▶ [WHAT TO DO] Once the line holding "Inductive SqlE : Type" is found in the listing below, write it out and each later line exactly, up to and including the one holding "(** [x, err := p];".

******

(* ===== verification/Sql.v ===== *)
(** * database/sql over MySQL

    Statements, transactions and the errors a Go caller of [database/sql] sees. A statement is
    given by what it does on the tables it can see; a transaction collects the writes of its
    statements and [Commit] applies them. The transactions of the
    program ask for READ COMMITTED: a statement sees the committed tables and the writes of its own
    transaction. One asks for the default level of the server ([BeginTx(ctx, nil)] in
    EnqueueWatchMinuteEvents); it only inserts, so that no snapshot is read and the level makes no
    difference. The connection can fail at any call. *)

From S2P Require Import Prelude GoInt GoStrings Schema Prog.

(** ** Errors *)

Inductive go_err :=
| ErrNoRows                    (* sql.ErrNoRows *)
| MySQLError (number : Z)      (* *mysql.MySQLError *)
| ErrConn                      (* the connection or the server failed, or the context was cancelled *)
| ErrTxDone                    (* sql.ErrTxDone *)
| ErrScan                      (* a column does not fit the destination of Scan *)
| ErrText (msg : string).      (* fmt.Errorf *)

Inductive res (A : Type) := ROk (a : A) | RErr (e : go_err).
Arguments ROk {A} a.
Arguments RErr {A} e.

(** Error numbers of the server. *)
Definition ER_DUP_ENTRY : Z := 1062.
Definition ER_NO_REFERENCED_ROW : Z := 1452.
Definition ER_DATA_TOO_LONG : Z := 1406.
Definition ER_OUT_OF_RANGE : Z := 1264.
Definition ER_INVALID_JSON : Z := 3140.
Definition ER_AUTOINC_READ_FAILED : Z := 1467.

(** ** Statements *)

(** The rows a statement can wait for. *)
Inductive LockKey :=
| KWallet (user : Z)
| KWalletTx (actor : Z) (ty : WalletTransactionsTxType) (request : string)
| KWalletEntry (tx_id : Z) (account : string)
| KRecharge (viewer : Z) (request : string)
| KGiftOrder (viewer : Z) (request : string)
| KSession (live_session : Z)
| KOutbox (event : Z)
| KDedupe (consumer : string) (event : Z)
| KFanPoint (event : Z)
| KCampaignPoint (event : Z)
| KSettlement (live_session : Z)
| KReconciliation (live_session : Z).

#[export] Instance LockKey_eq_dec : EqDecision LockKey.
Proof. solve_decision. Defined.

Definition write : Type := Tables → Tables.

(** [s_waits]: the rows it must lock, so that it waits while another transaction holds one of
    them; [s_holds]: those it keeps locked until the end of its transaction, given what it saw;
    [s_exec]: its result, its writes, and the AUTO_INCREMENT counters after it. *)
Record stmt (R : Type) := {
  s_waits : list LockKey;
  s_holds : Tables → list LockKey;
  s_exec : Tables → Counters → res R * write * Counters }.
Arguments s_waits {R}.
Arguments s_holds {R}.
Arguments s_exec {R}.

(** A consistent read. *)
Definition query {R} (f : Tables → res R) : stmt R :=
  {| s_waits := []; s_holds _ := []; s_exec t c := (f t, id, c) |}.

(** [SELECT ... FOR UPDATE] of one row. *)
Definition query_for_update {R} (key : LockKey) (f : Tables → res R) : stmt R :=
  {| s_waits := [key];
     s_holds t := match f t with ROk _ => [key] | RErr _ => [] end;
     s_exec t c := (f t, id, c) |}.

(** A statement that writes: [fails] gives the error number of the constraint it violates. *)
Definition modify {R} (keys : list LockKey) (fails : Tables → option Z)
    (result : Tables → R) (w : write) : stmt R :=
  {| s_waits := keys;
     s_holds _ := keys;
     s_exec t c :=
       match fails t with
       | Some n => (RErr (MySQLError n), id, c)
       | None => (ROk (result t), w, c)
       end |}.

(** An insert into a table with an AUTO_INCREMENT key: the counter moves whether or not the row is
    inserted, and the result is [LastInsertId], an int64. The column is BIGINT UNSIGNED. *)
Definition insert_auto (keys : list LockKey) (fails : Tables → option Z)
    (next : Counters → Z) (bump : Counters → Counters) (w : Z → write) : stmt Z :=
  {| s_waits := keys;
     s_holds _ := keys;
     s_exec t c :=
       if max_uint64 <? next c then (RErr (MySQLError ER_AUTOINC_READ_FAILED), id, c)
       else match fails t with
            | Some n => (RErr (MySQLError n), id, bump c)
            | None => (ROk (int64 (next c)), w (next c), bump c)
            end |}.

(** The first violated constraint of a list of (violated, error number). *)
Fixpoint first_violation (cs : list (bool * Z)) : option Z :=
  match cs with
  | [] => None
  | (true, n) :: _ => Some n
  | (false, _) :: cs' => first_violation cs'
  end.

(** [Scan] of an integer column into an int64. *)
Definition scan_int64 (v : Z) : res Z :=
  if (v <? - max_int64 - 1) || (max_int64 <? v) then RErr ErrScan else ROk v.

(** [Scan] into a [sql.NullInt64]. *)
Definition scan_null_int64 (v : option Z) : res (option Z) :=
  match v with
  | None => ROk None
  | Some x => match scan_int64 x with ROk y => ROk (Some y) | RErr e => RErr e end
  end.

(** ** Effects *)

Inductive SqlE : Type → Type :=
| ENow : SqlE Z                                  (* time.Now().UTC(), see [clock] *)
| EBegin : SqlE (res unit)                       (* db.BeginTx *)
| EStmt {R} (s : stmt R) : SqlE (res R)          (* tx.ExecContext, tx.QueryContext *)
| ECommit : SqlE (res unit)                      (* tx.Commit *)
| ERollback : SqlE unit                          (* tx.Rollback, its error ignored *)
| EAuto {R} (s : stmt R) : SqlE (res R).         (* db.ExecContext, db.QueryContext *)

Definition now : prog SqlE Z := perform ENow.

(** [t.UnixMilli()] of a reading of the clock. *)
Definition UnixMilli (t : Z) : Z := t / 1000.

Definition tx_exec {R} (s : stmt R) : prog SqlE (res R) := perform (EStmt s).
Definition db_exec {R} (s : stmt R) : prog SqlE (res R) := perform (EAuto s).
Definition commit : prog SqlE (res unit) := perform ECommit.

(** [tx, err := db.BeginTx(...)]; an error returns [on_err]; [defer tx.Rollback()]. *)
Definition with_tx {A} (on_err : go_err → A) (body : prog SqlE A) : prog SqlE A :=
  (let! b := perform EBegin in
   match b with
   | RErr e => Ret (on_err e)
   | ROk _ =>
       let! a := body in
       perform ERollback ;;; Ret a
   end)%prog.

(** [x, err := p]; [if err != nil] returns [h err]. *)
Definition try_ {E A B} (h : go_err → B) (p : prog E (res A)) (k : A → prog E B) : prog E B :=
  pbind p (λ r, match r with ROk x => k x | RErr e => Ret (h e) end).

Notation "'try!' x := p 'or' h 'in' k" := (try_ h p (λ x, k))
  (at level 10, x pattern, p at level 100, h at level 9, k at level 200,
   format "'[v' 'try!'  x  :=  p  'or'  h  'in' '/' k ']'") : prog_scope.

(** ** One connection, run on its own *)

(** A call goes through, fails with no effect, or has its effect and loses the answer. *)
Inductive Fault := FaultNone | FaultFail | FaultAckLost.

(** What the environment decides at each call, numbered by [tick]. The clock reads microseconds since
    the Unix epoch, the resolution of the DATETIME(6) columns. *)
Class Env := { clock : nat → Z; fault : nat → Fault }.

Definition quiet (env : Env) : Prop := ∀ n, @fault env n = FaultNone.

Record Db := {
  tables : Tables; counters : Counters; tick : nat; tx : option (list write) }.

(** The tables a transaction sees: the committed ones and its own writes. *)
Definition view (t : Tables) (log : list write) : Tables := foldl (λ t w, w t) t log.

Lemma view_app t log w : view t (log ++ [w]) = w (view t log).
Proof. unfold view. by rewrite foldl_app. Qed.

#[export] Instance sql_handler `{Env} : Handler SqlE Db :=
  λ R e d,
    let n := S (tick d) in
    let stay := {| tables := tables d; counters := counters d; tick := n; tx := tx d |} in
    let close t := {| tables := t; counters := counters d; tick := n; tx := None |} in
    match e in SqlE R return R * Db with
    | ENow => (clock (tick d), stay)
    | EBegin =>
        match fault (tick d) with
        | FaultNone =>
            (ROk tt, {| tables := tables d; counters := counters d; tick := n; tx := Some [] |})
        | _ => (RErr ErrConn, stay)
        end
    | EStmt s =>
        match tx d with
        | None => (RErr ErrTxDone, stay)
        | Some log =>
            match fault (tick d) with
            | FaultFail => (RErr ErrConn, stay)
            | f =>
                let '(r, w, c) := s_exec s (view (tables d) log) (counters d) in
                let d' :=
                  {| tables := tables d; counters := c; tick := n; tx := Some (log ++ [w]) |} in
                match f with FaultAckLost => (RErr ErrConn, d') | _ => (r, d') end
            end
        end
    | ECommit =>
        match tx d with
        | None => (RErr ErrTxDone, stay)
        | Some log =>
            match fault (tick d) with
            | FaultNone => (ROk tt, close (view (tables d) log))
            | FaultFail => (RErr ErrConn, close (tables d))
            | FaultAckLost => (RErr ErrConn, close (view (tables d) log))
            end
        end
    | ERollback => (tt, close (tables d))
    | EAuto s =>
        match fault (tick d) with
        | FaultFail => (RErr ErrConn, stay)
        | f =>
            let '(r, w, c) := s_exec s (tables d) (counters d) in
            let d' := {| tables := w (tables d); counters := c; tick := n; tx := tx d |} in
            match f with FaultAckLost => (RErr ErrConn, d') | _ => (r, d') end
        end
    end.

******

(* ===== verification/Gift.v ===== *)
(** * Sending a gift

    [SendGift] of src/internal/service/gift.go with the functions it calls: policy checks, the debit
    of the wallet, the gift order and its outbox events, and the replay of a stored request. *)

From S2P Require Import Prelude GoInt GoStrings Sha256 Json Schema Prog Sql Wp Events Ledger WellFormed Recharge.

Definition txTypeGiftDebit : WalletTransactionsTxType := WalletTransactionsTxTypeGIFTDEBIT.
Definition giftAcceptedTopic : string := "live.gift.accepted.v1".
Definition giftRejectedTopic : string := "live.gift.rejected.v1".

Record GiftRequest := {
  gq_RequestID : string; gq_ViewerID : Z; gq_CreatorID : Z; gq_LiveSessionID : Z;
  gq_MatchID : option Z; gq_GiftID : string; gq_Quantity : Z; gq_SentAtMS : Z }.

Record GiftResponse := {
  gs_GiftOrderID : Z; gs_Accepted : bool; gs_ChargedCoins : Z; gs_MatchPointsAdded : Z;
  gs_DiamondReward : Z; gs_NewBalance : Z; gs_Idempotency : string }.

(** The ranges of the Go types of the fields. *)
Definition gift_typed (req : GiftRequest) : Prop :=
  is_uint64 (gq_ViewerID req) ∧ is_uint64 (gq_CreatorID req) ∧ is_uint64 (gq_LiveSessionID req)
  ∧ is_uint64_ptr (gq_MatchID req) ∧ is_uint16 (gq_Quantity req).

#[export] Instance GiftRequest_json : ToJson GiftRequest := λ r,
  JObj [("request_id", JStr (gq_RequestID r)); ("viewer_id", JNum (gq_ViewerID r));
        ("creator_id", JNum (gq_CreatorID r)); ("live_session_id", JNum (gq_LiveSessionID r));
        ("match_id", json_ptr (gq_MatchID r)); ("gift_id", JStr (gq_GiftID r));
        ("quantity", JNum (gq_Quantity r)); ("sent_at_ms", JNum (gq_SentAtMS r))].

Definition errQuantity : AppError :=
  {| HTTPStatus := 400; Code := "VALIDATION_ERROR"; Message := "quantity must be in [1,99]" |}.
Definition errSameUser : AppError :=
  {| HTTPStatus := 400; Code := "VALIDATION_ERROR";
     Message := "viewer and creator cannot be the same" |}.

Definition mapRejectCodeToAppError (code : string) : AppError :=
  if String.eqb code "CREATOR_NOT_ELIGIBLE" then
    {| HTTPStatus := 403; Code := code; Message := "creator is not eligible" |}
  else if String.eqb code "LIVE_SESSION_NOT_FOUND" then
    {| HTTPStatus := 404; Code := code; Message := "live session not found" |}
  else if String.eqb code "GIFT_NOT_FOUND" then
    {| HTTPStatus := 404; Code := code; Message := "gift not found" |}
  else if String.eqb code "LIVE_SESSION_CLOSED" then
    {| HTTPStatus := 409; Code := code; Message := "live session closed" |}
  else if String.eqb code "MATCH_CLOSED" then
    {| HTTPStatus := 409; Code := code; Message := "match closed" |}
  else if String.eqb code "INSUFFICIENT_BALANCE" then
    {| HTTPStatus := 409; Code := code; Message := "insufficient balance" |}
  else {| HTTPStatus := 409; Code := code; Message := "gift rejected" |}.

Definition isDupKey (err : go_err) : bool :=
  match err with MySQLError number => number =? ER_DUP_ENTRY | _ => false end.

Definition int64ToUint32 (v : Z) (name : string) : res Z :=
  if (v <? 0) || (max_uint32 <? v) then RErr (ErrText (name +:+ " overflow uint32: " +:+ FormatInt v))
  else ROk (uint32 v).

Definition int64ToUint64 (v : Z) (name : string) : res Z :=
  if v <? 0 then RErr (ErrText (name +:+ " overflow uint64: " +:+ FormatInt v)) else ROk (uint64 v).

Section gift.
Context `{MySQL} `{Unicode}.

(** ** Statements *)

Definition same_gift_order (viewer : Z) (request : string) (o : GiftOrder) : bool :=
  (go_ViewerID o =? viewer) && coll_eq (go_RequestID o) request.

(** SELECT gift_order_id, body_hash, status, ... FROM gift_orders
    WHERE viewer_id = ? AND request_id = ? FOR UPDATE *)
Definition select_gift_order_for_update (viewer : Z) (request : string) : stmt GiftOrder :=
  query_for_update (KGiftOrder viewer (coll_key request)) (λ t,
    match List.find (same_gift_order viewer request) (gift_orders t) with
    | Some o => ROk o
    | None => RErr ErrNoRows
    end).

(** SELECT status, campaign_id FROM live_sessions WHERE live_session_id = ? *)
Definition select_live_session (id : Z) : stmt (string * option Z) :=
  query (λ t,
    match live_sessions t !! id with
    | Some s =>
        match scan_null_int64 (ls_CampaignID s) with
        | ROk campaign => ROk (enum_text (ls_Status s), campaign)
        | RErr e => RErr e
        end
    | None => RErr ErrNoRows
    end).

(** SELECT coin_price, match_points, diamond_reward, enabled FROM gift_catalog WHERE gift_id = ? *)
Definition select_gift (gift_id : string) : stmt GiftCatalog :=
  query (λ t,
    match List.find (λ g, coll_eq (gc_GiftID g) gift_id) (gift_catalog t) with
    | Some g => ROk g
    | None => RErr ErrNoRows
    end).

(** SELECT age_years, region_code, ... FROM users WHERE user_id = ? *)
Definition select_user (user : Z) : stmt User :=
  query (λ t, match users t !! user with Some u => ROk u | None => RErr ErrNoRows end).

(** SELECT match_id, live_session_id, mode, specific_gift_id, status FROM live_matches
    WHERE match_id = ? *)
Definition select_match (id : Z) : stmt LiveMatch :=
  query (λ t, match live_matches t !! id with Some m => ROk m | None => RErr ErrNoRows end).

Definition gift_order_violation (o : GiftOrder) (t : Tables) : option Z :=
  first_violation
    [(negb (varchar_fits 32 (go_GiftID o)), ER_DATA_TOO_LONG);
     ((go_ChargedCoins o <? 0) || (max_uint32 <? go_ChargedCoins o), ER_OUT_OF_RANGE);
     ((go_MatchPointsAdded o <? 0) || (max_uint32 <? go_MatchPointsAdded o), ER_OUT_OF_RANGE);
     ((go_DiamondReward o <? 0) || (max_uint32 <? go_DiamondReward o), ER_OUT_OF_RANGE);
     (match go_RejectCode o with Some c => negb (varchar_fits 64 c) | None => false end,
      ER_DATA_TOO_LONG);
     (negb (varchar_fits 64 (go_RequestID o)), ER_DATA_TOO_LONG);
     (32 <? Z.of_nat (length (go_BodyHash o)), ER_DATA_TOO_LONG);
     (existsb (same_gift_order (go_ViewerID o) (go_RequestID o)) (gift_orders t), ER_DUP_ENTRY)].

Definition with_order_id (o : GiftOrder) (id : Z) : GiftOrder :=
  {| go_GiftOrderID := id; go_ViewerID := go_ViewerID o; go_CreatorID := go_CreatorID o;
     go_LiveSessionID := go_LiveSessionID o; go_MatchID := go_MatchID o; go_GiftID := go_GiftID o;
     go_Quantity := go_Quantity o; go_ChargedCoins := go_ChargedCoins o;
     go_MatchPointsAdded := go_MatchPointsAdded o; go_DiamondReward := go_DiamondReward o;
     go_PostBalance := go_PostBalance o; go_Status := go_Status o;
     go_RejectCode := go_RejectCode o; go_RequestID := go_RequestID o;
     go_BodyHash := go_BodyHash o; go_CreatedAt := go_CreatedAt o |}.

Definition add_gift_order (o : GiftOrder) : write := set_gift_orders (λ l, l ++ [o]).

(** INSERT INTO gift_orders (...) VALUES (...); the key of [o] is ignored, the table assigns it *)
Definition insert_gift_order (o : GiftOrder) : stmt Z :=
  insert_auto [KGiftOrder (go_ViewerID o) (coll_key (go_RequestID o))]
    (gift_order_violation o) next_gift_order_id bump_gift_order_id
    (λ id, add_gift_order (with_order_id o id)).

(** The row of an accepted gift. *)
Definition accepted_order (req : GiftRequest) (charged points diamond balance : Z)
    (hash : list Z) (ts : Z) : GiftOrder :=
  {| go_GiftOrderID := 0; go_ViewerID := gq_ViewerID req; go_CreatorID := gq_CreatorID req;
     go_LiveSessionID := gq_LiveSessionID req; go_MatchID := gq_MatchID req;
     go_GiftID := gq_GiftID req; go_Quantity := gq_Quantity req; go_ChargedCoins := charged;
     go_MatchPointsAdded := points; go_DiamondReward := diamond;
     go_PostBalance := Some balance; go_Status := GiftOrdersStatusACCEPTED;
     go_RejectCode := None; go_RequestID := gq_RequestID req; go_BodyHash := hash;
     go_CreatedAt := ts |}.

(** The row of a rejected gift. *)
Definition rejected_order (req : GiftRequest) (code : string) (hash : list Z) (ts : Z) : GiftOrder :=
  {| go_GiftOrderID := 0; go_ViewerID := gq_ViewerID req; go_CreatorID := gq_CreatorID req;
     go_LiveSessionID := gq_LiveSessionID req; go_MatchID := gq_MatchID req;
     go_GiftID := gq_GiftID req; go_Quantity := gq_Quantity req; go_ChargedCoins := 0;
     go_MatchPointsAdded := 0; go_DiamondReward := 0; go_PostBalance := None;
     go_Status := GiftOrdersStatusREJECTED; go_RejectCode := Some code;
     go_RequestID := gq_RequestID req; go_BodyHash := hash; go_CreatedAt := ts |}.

******

▶ [EXPECTED OUTPUT]
Inductive SqlE : Type → Type :=
| ENow : SqlE Z                                  (* time.Now().UTC(), see [clock] *)
| EBegin : SqlE (res unit)                       (* db.BeginTx *)
| EStmt {R} (s : stmt R) : SqlE (res R)          (* tx.ExecContext, tx.QueryContext *)
| ECommit : SqlE (res unit)                      (* tx.Commit *)
| ERollback : SqlE unit                          (* tx.Rollback, its error ignored *)
| EAuto {R} (s : stmt R) : SqlE (res R).         (* db.ExecContext, db.QueryContext *)

Definition now : prog SqlE Z := perform ENow.

(** [t.UnixMilli()] of a reading of the clock. *)
Definition UnixMilli (t : Z) : Z := t / 1000.

Definition tx_exec {R} (s : stmt R) : prog SqlE (res R) := perform (EStmt s).
Definition db_exec {R} (s : stmt R) : prog SqlE (res R) := perform (EAuto s).
Definition commit : prog SqlE (res unit) := perform ECommit.

(** [tx, err := db.BeginTx(...)]; an error returns [on_err]; [defer tx.Rollback()]. *)
Definition with_tx {A} (on_err : go_err → A) (body : prog SqlE A) : prog SqlE A :=
  (let! b := perform EBegin in
   match b with
   | RErr e => Ret (on_err e)
   | ROk _ =>
       let! a := body in
       perform ERollback ;;; Ret a
   end)%prog.

(** [x, err := p]; [if err != nil] returns [h err]. *)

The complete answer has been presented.